Ovar já deitou foguetes, mas ainda há muito para fazer no combate ao coronavírus
Ministro da Administração Interna visitou a cidade no primeiro dia depois do levantamento da cerca sanitária. E reforçou que as medidas que se aplicam aos munícipes vareiros são mais restritivas do que as que vigoram no resto do país.
À meia-noite de sábado, quando as primeiras barreiras físicas que limitavam as entradas e saídas em Ovar começavam a ser levantadas na sequência da determinação do Conselho de Ministros, estouraram foguetes em algumas das oito freguesias do município. Não seria caso para tanto, visto que, depois de um mês de uma cerca sanitária que isolou o concelho do resto do país, as restrições à circulação continuam, mas Adélia Silva e Rui Santos (não, não foram eles que deitaram foguetes…) também sentem que têm pelo menos um motivo para festejar.
Na segunda-feira, este casal de Esmoriz poderá regressar ao trabalho. Ambos com 40 anos – na verdade, Adélia só os completa no dia 28, “que bela maneira de entrar nos 40”, sorri –, estão há um mês em casa, “a olhar para as paredes”, como diz Rui, que não esconde que estes dias “têm sido frustrantes”. Trabalha numa fábrica de escadotes em Rio Meão, no vizinho concelho de Santa Maria da Feira, e desde 18 de Março, quando o cerco foi imposto à volta de Ovar, que ficou impedido de aceder ao posto de trabalho. Adélia também: é funcionária de uma fábrica de rolhas de cortiça em Oleiros, igualmente na Feira.

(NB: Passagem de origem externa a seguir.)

(** Every request comes to its end. *)
Lemma thread_finishes (k : nat) (p : prog W (result exn (string * bool))) (n : nat) :
  requests_go_on -> threads n !! k = Some p ->
  exists m r, n <= m /\ threads m !! k = Some (Done r).
Proof.
  intros Hfair. revert n. induction p as [r|B op g IH]; intros n Hk; [by exists n, r|].
  destruct (Hfair n k _ Hk) as (m & Hm & Ha); [done|].
  destruct (next_step k n m _ Hk Hm Ha) as (m' & Hm' & Hk' & Ha').
  destruct (IH (op (shared m')).1 (S m')) as (m2 & r & Hm2 & Hr).
  - pose proof (Hrun m') as Hs. rewrite Ha' in Hs. unfold threads, shared in *.
    inversion Hs as [k0 p0 p' ps w w' b h Hp Ht E1 E2 E3| | | | |]. rewrite <- E2 in Hk'. simpl in Hk'.
    rewrite Hp in Hk'. injection Hk' as ->. simpl in Ht |- *. destruct (op w) as [x w2]. injection Ht as <- <-.
    by apply list_lookup_insert_eq; eapply lookup_lt_Some.
  - exists m2, r. split; [lia|done].
Qed.

Lemma threads_length (n : nat) : length (threads n) = length (threads 0).
Proof.
  apply (reachable_ind around (fun c => length c.1 = length (threads 0)) (sy_pool (s 0))); [done| |apply pool_reached].
  intros c1 c2 <- Hs. by eapply cstep_length.
Qed.

(** So at some moment all of those there were have. *)
Lemma all_finish : requests_go_on -> exists n, forall k p, threads n !! k = Some p -> exists r, p = Done r.
Proof.
  intros Hfair.
  assert (forall K, exists n, forall k p, k < K -> threads n !! k = Some p -> exists r, p = Done r) as Hall.
  { induction K as [|K (n & IH)]; [exists 0; lia|].
    destruct (threads n !! K) as [p|] eqn:E.
    - destruct (thread_finishes K p n Hfair E) as (m & r & Hm & Hr). exists m. intros k q Hk Hq.
      destruct (decide (k = K)) as [->|Hne]; [exists r; congruence|].
      destruct (lookup_lt_is_Some_2 (threads n) k) as [p' Hp'].
      { rewrite threads_length, <- (threads_length m). by eapply lookup_lt_Some. }
      destruct (IH k p') as [r' ->]; [lia|done|].
      exists r'. pose proof (done_stays n m k r' Hm Hp'). congruence.
    - exists n. intros k q Hk Hq. destruct (decide (k = K)) as [->|Hne]; [congruence|]. apply (IH k); [lia|done]. }
  destruct (Hall (length (threads 0))) as [n Hn]. exists n. intros k p Hp.
  apply (Hn k); [|done]. rewrite <- (threads_length n). by eapply lookup_lt_Some.
Qed.
(** C1: any number of requests to the service at once, with workers between their
    steps: whatever a step of one of them does, the accounts of every user it does not
    speak for are as they were, and so are the jobs of those accounts, every message,
    every stored object and every stream but its own. *)
Theorem requests_isolated (env : W -> W -> Prop) (rqs : list serviceRequest) (w : W) (c : config)
    (i : nat) (rq : serviceRequest) (p p' : prog W (result exn (Z * answer))) (w' : W) :
  (forall s s', env s s' -> service_steady s s') -> NoDup (List.map ma_id (accounts_in w)) ->
  rtc (cstep env) (List.map serve' rqs, w) c -> rqs !! i = Some rq -> c.1 !! i = Some p ->
  tstep p c.2 = Some (p', w') -> service_spares (speaks rq) (q_response rq) c.2 w'.
Proof. apply pool_isolated. Qed.
End Isolated.

(** ** A concrete service *)

Module Desk.
Definition theirs : MailAccount :=
  mkMailAccount "a2" "u2" GMAIL "g2" "bob@gmail.com" ACTIVE "" 0 None ["read"] None None None None 0 0.

Definition S : Type := service (list MailAccount) (list Message) (gmap string Job).

Definition w0 : world S :=
  mkWorld (mkService (mkMailDb [Vault.box; theirs] [] ∅) ∅ ∅ ∅) 1000 0 true [].

Definition reg : registry Vault.db := Vault.registry_of (Error "x").

Definition unidentified (A : Type) (i : option json) : io (world S) exn A := throw (Error "PrismaClientValidationError").

Definition number_of (s : string) : number := match Providers.Number s with Some n => Finite (inject_Z n) | None => NaN end.

Definition serve (rq : serviceRequest) : io (world S) exn (Z * answer) :=
  Routes.serve (fun p => "mac:" +:+ p) Vault.uuid Vault.uuid (fun _ => true) (fun _ => true) (fun _ => Ok tt) "mail"
    reg Bearer.options (fun s => bool_decide (s <> "events")) number_of unidentified rq.

(** "Sync now" on the mailbox [a1] of the user of the token. *)
Definition sync (authorization : option string) : serviceRequest :=
  mkServiceRequest "POST" ["accounts"; "a1"; "sync"] [] (mkHttpRequest authorization None) None 0.

Lemma lawful (p : MailProvider) (a : MailProviderAdapter Vault.db) : Mail.get reg p = Ok a -> AdapterLaws a.
Proof. intros Ha. destruct p; [|discriminate]. injection Ha as <-. apply Vault.provider_laws. Qed.

Lemma subjects (now : Z) (t : string) (p : json) :
  verifyAsync (forRootAsync Bearer.options) now t = Ok p -> exists u, field_of "sub" p = Some (JStr u).
Proof. simpl. case_bool_decide; [|done]. intros [= <-]. by exists "u1". Qed.

Lemma desk_ids : NoDup (List.map ma_id (accounts_in w0)).
Proof. apply (bool_decide_unpack _). vm_compute. exact I. Qed.

(** The request has looked its account up and found no job of it; then it adds one. *)
Definition before_add : config := schedule [0; 0; 0]%nat ([serve (sync (Some "Bearer H.P.signed"))], w0).

Definition added : config := schedule [0]%nat before_add.
End Desk.

Lemma requests_isolated_witness :
  is_Some (sv_queue (data Desk.added.2) !! "sync-a1") /\
  sv_queue (data Desk.added.2) !! "sync-a2" = sv_queue (data Desk.before_add.2) !! "sync-a2" /\
  same_for "u2" (accounts_in Desk.before_add.2) (accounts_in Desk.added.2).
Proof.
  split; [apply (bool_decide_unpack _); vm_compute; exact I|].
  destruct (schedule_step 0 Desk.before_add) as (p & p' & w' & Hp & Ht & E); [vm_compute; reflexivity|].
  unfold Desk.added. rewrite E.
  cbn [snd].
  set (P := speaks (fun p => "mac:" +:+ p) Vault.uuid Vault.uuid (fun _ => true) (fun _ => true) (fun _ => Ok tt)
              "mail" Desk.reg Bearer.options (fun s => bool_decide (s <> "events")) Desk.number_of Desk.unidentified
              (Desk.sync (Some "Bearer H.P.signed"))).
  assert (Hno : ~ P "u2").
  { intros (now & h & t & q & _ & _ & Hv & Hu). simpl in Hv. case_bool_decide; [|discriminate].
    injection Hv as <-. discriminate Hu. }
  assert (Hs : service_spares P 0 Desk.before_add.2 w').
  { exact (requests_isolated (fun p => "mac:" +:+ p) Vault.uuid Vault.uuid (fun _ => true) (fun _ => true)
      (fun _ => Ok tt) "mail" Desk.reg Bearer.options (fun s => bool_decide (s <> "events")) Desk.number_of
      Desk.unidentified Desk.lawful Desk.subjects (fun _ _ => False) [Desk.sync (Some "Bearer H.P.signed")] Desk.w0
      Desk.before_add 0 (Desk.sync (Some "Bearer H.P.signed")) p p' w'
      (fun s s' (F : False) => match F with end) Desk.desk_ids (schedule_reachable _ _ _) eq_refl Hp Ht). }
  split; [|by apply (sp_accounts _ _ _ _ Hs)].
  apply (sp_jobs _ _ _ _ Hs Desk.theirs); [|exact Hno].
  apply (bool_decide_unpack _). vm_compute. exact I.
Defined.

Lemma unauthorised_inert_witness :
  exists m, run (Desk.serve (Desk.sync (Some "Basic H.P.signed"))) Desk.w0 = (Err (UnauthorizedException m), Desk.w0).
Proof.
  eapply (unauthorised_inert (fun p => "mac:" +:+ p) Vault.uuid Vault.uuid (fun _ => true) (fun _ => true)
    (fun _ => Ok tt) "mail" Desk.reg Bearer.options (fun s => bool_decide (s <> "events")) Desk.number_of
    Desk.unidentified (Desk.sync (Some "Basic H.P.signed"))); [reflexivity|discriminate|discriminate|].
  intros h t p [= <-] Hb _.
  assert (extractBearerToken (q_http (Desk.sync (Some "Basic H.P.signed"))) = Some t /\ truthy t = true) as [E _]
    by (apply extract_iff; eauto).
  vm_compute in E. discriminate E.
Defined.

Nestes dias de confinamento, ele apenas saiu para ir às compras, ela para passear “as duas cadelas perto de casa”. Agora que o cerco foi levantado, ambos salientam que o mais importante é poderem regressar “à rotina do dia-a-dia”. “O facto de termos o nosso local de trabalho à nossa espera já é menos uma dor de cabeça”, considera Adélia. O resto “vai-se indo e vai-se vendo”. “Agora é importante que as pessoas do concelho de Ovar percebam que ainda não podem ter a sua vida normal”, diz.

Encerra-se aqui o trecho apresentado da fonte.